» **Problem description**:
Copy nothing from the entries below except the lines from the one containing "Fixpoint intersect_all (counts" through the one containing "(** Rows whose", and copy those exactly.

» **Excerpted data**:
Content starts

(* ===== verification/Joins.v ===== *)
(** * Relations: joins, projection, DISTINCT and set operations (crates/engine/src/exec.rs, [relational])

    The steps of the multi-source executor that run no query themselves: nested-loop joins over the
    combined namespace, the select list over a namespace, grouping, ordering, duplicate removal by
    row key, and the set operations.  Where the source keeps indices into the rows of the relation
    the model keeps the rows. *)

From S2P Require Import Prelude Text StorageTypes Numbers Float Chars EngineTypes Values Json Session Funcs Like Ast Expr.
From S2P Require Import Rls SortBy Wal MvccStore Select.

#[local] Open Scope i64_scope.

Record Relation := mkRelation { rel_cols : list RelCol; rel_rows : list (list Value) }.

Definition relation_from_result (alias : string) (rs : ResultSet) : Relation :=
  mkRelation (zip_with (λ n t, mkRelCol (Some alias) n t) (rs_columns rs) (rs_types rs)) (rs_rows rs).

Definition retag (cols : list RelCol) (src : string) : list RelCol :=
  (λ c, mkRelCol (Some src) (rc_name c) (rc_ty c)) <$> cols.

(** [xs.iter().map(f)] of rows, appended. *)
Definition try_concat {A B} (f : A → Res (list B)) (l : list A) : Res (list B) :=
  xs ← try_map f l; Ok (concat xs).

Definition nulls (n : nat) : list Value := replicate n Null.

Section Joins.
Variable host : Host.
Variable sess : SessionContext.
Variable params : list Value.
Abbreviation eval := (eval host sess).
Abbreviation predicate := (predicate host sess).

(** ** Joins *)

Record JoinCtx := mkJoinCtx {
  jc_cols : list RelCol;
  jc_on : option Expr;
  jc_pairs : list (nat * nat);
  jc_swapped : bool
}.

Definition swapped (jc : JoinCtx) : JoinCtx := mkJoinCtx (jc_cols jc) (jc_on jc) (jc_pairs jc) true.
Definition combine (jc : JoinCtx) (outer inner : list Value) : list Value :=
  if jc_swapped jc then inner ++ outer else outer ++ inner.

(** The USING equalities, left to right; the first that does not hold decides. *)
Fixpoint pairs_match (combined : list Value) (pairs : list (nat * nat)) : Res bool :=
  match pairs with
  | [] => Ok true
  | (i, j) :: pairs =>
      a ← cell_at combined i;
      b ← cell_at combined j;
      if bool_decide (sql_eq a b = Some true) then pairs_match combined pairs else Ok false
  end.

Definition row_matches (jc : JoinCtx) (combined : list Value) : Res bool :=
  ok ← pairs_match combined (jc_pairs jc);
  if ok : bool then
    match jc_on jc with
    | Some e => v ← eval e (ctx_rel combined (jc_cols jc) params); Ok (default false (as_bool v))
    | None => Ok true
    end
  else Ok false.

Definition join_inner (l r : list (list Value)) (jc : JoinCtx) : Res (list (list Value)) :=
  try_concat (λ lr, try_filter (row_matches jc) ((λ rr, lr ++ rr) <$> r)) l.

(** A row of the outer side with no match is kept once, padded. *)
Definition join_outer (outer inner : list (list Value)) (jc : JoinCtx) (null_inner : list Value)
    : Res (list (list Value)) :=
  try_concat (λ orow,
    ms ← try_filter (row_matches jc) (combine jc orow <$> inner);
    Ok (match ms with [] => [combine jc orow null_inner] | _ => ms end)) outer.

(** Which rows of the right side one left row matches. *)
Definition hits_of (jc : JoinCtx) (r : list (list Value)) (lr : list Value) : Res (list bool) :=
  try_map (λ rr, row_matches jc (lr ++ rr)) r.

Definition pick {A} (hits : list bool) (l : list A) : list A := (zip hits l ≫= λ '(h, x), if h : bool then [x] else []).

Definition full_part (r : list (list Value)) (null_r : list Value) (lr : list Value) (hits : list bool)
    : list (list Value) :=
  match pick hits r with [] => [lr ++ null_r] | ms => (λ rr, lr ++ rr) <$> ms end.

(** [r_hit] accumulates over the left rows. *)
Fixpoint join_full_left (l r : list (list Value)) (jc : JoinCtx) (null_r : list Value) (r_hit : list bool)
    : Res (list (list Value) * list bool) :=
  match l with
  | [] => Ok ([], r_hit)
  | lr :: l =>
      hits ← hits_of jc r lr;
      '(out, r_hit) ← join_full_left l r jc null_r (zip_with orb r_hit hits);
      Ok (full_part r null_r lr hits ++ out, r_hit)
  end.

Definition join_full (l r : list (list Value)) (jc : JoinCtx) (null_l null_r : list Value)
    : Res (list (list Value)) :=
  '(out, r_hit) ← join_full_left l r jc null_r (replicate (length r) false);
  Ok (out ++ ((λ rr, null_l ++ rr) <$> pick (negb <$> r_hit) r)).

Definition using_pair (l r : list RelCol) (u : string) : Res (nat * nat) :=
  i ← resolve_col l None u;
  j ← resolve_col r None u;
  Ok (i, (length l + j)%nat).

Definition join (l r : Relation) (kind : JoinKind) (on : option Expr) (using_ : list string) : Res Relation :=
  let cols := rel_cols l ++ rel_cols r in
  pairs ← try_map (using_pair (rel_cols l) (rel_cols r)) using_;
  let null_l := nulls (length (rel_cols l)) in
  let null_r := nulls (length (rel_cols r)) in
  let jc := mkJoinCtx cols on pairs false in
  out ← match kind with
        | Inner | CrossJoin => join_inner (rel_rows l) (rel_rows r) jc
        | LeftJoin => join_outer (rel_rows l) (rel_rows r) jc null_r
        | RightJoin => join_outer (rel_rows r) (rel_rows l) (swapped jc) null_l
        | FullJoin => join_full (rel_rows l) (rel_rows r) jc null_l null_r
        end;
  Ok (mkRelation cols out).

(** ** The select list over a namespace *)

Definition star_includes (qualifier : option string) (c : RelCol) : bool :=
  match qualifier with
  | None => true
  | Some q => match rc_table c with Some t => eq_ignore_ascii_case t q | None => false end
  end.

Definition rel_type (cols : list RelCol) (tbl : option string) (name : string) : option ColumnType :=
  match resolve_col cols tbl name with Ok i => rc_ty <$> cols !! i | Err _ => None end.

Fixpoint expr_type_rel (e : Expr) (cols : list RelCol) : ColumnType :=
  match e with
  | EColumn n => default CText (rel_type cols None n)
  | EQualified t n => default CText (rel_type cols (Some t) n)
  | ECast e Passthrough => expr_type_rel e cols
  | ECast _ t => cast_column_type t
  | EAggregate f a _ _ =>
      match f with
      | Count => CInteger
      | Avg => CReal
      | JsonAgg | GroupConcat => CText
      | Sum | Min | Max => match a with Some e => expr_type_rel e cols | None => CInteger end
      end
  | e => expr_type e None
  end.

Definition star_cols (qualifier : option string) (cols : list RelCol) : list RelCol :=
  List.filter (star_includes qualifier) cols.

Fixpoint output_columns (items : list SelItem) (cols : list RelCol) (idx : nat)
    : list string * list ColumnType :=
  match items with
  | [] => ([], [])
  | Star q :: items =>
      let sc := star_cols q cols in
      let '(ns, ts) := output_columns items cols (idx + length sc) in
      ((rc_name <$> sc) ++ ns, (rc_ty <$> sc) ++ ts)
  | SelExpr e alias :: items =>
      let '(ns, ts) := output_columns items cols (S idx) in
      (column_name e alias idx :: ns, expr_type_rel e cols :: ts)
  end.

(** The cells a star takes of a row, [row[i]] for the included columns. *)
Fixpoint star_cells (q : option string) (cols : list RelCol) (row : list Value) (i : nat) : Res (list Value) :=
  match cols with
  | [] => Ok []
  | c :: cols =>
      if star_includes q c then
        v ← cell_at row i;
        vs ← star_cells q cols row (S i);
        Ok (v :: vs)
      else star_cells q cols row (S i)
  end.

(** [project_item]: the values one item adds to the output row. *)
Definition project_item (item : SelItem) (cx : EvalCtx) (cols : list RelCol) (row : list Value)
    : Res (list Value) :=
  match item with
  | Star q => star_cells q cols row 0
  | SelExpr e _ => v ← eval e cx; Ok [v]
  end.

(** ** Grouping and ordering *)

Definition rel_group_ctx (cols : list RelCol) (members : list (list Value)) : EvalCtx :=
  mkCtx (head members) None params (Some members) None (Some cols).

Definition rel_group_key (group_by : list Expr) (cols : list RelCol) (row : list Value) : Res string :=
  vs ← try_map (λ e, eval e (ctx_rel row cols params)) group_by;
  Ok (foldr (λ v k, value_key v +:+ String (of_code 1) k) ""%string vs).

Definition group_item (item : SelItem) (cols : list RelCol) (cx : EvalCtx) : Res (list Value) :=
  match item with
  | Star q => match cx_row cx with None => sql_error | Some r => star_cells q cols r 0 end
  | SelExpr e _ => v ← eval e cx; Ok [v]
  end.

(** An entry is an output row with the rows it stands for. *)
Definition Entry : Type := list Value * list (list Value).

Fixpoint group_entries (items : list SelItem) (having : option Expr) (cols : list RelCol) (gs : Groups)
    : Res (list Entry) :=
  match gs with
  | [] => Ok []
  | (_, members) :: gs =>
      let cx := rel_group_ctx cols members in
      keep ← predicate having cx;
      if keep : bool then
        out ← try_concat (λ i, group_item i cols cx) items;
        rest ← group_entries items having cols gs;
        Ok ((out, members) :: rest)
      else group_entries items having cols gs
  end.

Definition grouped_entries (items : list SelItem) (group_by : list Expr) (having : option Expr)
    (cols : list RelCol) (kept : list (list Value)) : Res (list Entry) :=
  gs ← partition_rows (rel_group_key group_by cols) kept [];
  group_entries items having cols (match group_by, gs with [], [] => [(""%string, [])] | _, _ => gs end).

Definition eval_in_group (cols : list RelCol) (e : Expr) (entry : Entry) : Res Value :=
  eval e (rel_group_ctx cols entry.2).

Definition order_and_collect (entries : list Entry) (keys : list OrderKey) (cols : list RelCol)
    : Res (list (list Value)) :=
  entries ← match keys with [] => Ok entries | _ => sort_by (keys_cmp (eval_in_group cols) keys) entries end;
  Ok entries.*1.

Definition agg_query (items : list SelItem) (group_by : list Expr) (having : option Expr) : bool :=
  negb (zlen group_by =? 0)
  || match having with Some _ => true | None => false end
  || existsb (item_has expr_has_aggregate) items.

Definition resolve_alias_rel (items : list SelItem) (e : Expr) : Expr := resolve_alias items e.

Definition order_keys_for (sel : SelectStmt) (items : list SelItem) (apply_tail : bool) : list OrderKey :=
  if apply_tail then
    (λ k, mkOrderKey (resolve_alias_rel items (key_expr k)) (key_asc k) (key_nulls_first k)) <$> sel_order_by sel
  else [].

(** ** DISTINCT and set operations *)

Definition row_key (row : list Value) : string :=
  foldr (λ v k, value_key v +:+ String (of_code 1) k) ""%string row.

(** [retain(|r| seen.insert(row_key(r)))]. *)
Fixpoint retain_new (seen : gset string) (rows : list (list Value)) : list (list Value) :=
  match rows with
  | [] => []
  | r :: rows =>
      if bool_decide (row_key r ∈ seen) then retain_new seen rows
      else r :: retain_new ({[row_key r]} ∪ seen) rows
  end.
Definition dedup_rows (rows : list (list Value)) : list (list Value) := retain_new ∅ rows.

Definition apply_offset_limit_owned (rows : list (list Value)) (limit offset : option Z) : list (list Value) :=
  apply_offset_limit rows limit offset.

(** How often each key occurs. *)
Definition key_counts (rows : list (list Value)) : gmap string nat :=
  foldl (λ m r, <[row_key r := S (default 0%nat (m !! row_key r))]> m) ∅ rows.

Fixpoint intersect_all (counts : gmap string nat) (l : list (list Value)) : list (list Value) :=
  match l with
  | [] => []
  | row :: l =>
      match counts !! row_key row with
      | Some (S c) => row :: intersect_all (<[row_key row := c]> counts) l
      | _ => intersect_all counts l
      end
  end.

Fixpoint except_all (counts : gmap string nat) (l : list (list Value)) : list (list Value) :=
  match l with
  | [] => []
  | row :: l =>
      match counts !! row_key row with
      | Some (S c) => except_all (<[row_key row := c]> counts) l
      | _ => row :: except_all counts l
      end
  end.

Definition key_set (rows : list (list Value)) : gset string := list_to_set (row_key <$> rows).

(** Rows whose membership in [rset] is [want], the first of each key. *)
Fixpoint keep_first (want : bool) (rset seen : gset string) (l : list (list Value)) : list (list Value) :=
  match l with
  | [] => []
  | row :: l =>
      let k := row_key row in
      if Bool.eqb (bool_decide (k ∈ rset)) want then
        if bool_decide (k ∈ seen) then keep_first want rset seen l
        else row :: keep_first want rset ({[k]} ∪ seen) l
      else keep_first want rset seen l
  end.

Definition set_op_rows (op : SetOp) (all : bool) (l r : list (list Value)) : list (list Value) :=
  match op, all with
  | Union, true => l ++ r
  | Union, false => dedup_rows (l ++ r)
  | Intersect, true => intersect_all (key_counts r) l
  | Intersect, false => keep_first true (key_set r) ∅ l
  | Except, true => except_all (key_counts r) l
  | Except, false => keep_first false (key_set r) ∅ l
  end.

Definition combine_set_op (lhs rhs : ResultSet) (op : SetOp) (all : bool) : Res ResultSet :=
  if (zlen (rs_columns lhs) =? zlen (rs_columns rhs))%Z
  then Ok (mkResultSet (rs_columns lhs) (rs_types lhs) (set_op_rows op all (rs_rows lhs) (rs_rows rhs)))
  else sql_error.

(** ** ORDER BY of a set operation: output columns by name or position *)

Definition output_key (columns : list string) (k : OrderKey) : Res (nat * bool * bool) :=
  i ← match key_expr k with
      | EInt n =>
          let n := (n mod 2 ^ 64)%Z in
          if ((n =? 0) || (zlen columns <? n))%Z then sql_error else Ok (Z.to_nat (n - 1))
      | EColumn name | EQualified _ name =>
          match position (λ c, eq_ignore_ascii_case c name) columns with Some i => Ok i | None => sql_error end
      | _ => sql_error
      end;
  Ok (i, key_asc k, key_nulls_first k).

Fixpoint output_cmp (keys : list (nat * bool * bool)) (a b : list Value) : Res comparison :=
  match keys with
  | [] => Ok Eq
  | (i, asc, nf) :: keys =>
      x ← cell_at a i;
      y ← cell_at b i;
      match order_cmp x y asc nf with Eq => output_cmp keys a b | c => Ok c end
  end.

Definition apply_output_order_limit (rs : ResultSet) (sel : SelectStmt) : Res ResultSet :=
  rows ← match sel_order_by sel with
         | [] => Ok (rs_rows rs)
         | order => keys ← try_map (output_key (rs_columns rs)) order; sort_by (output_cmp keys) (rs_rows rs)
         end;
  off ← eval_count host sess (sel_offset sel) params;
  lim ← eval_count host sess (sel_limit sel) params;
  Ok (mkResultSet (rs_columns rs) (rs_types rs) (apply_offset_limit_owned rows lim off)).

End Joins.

Content ends

» **Solution for this exercise**:
Fixpoint intersect_all (counts : gmap string nat) (l : list (list Value)) : list (list Value) :=
  match l with
  | [] => []
  | row :: l =>
      match counts !! row_key row with
      | Some (S c) => row :: intersect_all (<[row_key row := c]> counts) l
      | _ => intersect_all counts l
      end
  end.

Fixpoint except_all (counts : gmap string nat) (l : list (list Value)) : list (list Value) :=
  match l with
  | [] => []
  | row :: l =>
      match counts !! row_key row with
      | Some (S c) => except_all (<[row_key row := c]> counts) l
      | _ => row :: except_all counts l
      end
  end.

Definition key_set (rows : list (list Value)) : gset string := list_to_set (row_key <$> rows).

(** Rows whose membership in [rset] is [want], the first of each key. *)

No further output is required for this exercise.